Brett Murray breaks his silence on that 'Spear' painting

26 February 2017 - 02:00
By Mary Corrigall
Artist Brett Murray’s ‘The Spear’ painting sparked such an outcry he ended up on antidepressants.
Image: MALIBONGWE TYILO Artist Brett Murray’s ‘The Spear’ painting sparked such an outcry he ended up on antidepressants.

The artist provoked the wrath of President Jacob Zuma and his followers during ‘The Spear’ debacle in 2012. Ahead of a new exhibition, Murray reflects on the contentious artwork, writes Mary Corrigall

Did Brett Murray regret painting The Spear? It has been five years since that question was on everyone's lips and, sitting across from him at his studio in Woodstock, Cape Town, it remains pertinent.

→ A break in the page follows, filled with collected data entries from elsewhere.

(** The body of the [for future in as_completed(...)] loop. *)
Definition on_completed (f : future) : M main unit :=
  let file_path := submitted_path f in
  match result f with
  | Returns (file_path, file_id, upload_status) =>
      (if String.eqb upload_status UPLOAD_ERROR
       then modify (main_logging ERROR
                      ("Error to upload file " ++ file_path ++ ", max retries reached"))
       else modify (main_logging INFO ("Success upload file " ++ file_path))) ;;;
      modify (writerow [file_id; upload_status; file_path])
  | Raises e =>
      modify (main_logging ERROR ("Error to upload file " ++ file_path)) ;;;
      modify (writerow [""; UPLOAD_ERROR; file_path])
  end.

(** [completion] is the order in which [as_completed] yields the
    futures, as positions in the order of submission. *)
Fixpoint completed_loop (futures : list future) (completion : list nat)
  : M main unit :=
  match completion with
  | [] => ret tt
  | i :: rest =>
      match nth_error futures i with
      | Some f => on_completed f ;;; completed_loop futures rest
      | None => completed_loop futures rest
      end
  end.

(** [ThreadPoolExecutor(max_workers=max_concurrency)] raises
    [ValueError] unless [max_workers] is positive. *)
Definition bulk_upload_files (max_concurrency : Z)
           (upload_txt : list string) (completion : list nat)
  : M main unit :=
  if max_concurrency <=? 0
  then raise (Exn ValueError "max_workers must be greater than 0")
  else completed_loop (submit_all 0 upload_txt) completion.

End BulkUploadFiles.

End BatchUpload.

Module BatchDownload.
Import Py PyNotations Batch.

(** POSIX [os.path.basename]: what follows the last slash. *)
Definition basename (path : string) : string :=
  last (split "/" path) "".
(* ===== verification/_CoqProject ===== *)
-Q . S2P
Prelude.v
Scan.v
LogEvent.v
Regex.v
LogLine.v
Inhibit.v
InhibitFacts.v
InhibitRelease.v
Device.v
DeviceFacts.v
Session.v
SessionFacts.v
SessionPolicy.v
SessionRuns.v
VtMonitor.v
VtMonitorFacts.v
VtMonitorRuns.v
Console.v
Seat.v
SeatFacts.v
SeatActivation.v
SeatSessions.v
SeatRuns.v
Hooks.v
Leader.v
Collect.v
LeaderFacts.v
Power.v
PowerFacts.v
PowerPolicy.v
PowerRuns.v
Manager.v
ManagerIds.v
ManagerFacts.v
ManagerOps.v
ManagerLogins.v
ManagerRefines.v
ManagerPolicy.v
SessionNew.v
ManagerRuns.v
FileMonitor.v
FileMonitorFacts.v
FileMonitorPolicy.v
TtyIdle.v
TtyIdleFacts.v
TtyIdlePolicy.v
TtyIdleRuns.v
EventLogger.v
EventLoggerFacts.v
EventLoggerPolicy.v
History.v
HistoryFacts.v
HistoryPolicy.v
LogPipeline.v
ProcFs.v
ProcFsFacts.v
ProcFsPolicy.v
Database.v
DatabaseFacts.v
DatabasePolicy.v
KeyFileText.v
UdevAcl.v
UdevAclFacts.v
UdevAclPolicy.v
AclText.v
UdevAclRuns.v
Job.v
RuntimeDir.v
Connector.v
ConnectorFacts.v
ConnectorPolicy.v
PamConnector.v
PamPolicy.v
LaunchSession.v
ConnectorRuns.v
ConsoleFd.v
ProcessGroup.v
SystemLog.v
X11Tools.v
LibConsoleKit.v
(* ===== verification/LogEvent.v ===== *)
(** * Event-log records: [src/ck-log-event.h] and the copy/free half of
    [src/ck-log-event.c].

    The record types are parameterised by the representation [P] of a
    [char *]: [option positive] (a heap pointer) for the ownership part of
    this file, [option string] (the pointed-to text, [None] for NULL) for the
    log-line part in [LogLine].  The C union and its tag [type] are one
    inductive type [CkLogUnion]; [type_of] recovers the tag. *)

From S2P Require Import Prelude.

(** ** The data of ck-log-event.h *)

Inductive CkLogEventType :=
| CK_LOG_EVENT_NONE
| CK_LOG_EVENT_START
| CK_LOG_EVENT_STOP
| CK_LOG_EVENT_SYSTEM_START
| CK_LOG_EVENT_SYSTEM_STOP
| CK_LOG_EVENT_SYSTEM_RESTART
| CK_LOG_EVENT_SYSTEM_SUSPEND
| CK_LOG_EVENT_SYSTEM_HIBERNATE
| CK_LOG_EVENT_SYSTEM_RUNLEVEL_CHANGED
| CK_LOG_EVENT_SEAT_ADDED
| CK_LOG_EVENT_SEAT_REMOVED
| CK_LOG_EVENT_SEAT_SESSION_ADDED
| CK_LOG_EVENT_SEAT_SESSION_REMOVED
| CK_LOG_EVENT_SEAT_DEVICE_ADDED
| CK_LOG_EVENT_SEAT_DEVICE_REMOVED
| CK_LOG_EVENT_SEAT_ACTIVE_SESSION_CHANGED.

#[export] Instance CkLogEventType_eq_dec : EqDecision CkLogEventType.
Proof. solve_decision. Defined.

Record GTimeVal := { tv_sec : Z; tv_usec : Z }.

(** [CkLogSystemStartEvent]. *)
Record CkLogSystemStartEvent (P : Type) := {
  kernel_release : P;
  boot_arguments : P
}.

(** [CkLogSeatAddedEvent] and [CkLogSeatRemovedEvent] have the same fields. *)
Record CkLogSeatEvent (P : Type) := {
  se_seat_id : P;
  se_seat_kind : Z
}.

(** [CkLogSeatSessionAddedEvent] and [CkLogSeatSessionRemovedEvent] have the
    same fields. *)
Record CkLogSeatSessionEvent (P : Type) := {
  ss_seat_id : P;
  ss_session_id : P;
  ss_session_type : P;
  ss_session_x11_display : P;
  ss_session_x11_display_device : P;
  ss_session_display_device : P;
  ss_session_remote_host_name : P;
  ss_session_is_local : bool;
  ss_session_unix_user : Z;
  ss_session_creation_time : P
}.

(** [CkLogSeatActiveSessionChangedEvent]. *)
Record CkLogSeatActiveSessionChangedEvent (P : Type) := {
  sa_seat_id : P;
  sa_session_id : P
}.

(** [CkLogSeatDeviceAddedEvent] and [CkLogSeatDeviceRemovedEvent]. *)
Record CkLogSeatDeviceEvent (P : Type) := {
  sd_seat_id : P;
  sd_device_type : P;
  sd_device_id : P
}.

Arguments kernel_release {P} _.
Arguments boot_arguments {P} _.
Arguments se_seat_id {P} _.
Arguments se_seat_kind {P} _.
Arguments ss_seat_id {P} _.
Arguments ss_session_id {P} _.
Arguments ss_session_type {P} _.
Arguments ss_session_x11_display {P} _.
Arguments ss_session_x11_display_device {P} _.
Arguments ss_session_display_device {P} _.
Arguments ss_session_remote_host_name {P} _.
Arguments ss_session_is_local {P} _.
Arguments ss_session_unix_user {P} _.
Arguments ss_session_creation_time {P} _.
Arguments sa_seat_id {P} _.
Arguments sa_session_id {P} _.
Arguments sd_seat_id {P} _.
Arguments sd_device_type {P} _.
Arguments sd_device_id {P} _.
Arguments Build_CkLogSystemStartEvent {P} _ _.
Arguments Build_CkLogSeatEvent {P} _ _.
Arguments Build_CkLogSeatSessionEvent {P} _ _ _ _ _ _ _ _ _ _.
Arguments Build_CkLogSeatActiveSessionChangedEvent {P} _ _.
Arguments Build_CkLogSeatDeviceEvent {P} _ _ _.

(** The union [event] of [CkLogEvent] together with the tag [type]. *)
Inductive CkLogUnion (P : Type) :=
| EvNone
| EvStart
| EvStop
| EvRunlevelChanged
| EvSystemStart (e : CkLogSystemStartEvent P)
| EvSystemStop
| EvSystemRestart
| EvSystemSuspend
| EvSystemHibernate
| EvSeatAdded (e : CkLogSeatEvent P)
| EvSeatRemoved (e : CkLogSeatEvent P)
| EvSeatSessionAdded (e : CkLogSeatSessionEvent P)
| EvSeatSessionRemoved (e : CkLogSeatSessionEvent P)
| EvSeatDeviceAdded (e : CkLogSeatDeviceEvent P)
| EvSeatDeviceRemoved (e : CkLogSeatDeviceEvent P)
| EvSeatActiveSessionChanged (e : CkLogSeatActiveSessionChangedEvent P).

Arguments EvNone {P}.
Arguments EvStart {P}.
Arguments EvStop {P}.
Arguments EvRunlevelChanged {P}.
Arguments EvSystemStart {P} e.
Arguments EvSystemStop {P}.
Arguments EvSystemRestart {P}.
Arguments EvSystemSuspend {P}.
Arguments EvSystemHibernate {P}.
Arguments EvSeatAdded {P} e.
Arguments EvSeatRemoved {P} e.
Arguments EvSeatSessionAdded {P} e.
Arguments EvSeatSessionRemoved {P} e.
Arguments EvSeatDeviceAdded {P} e.
Arguments EvSeatDeviceRemoved {P} e.
Arguments EvSeatActiveSessionChanged {P} e.

Record CkLogEvent (P : Type) := {
  event : CkLogUnion P;
  timestamp : GTimeVal
}.
Arguments event {P} _.
Arguments timestamp {P} _.
Arguments Build_CkLogEvent {P} _ _.

Definition type_of {P} (u : CkLogUnion P) : CkLogEventType :=
  match u with
  | EvNone => CK_LOG_EVENT_NONE
  | EvStart => CK_LOG_EVENT_START
  | EvStop => CK_LOG_EVENT_STOP
  | EvRunlevelChanged => CK_LOG_EVENT_SYSTEM_RUNLEVEL_CHANGED
  | EvSystemStart _ => CK_LOG_EVENT_SYSTEM_START
  | EvSystemStop => CK_LOG_EVENT_SYSTEM_STOP
  | EvSystemRestart => CK_LOG_EVENT_SYSTEM_RESTART
  | EvSystemSuspend => CK_LOG_EVENT_SYSTEM_SUSPEND
  | EvSystemHibernate => CK_LOG_EVENT_SYSTEM_HIBERNATE
  | EvSeatAdded _ => CK_LOG_EVENT_SEAT_ADDED
  | EvSeatRemoved _ => CK_LOG_EVENT_SEAT_REMOVED
  | EvSeatSessionAdded _ => CK_LOG_EVENT_SEAT_SESSION_ADDED
  | EvSeatSessionRemoved _ => CK_LOG_EVENT_SEAT_SESSION_REMOVED
  | EvSeatDeviceAdded _ => CK_LOG_EVENT_SEAT_DEVICE_ADDED
  | EvSeatDeviceRemoved _ => CK_LOG_EVENT_SEAT_DEVICE_REMOVED
  | EvSeatActiveSessionChanged _ => CK_LOG_EVENT_SEAT_ACTIVE_SESSION_CHANGED
  end.

(** The tags every [switch] of ck-log-event.c handles; the others fall into
    [g_assert_not_reached]. *)
Definition loggable {P} (u : CkLogUnion P) : bool :=
  match u with
  | EvNone | EvStart | EvStop | EvRunlevelChanged => false
  | _ => true
  end.

(** ** The heap: strings and event structs *)

Definition ptr : Type := option positive.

The furore that mushroomed like an atom bomb around this contentious painting exhibited in 2012 at the Goodman Gallery in Johannesburg as part of the Hail to the Thief II exhibition was the stuff of a true-life drama. Never had a single artwork attracted so much interest and discussion.

Nor had it been rejected so vehemently by its subject, President Jacob Zuma, who tried to take his then gallery (he is now with the Everard Read) to court to have the artwork removed from display. His followers marched on the gallery.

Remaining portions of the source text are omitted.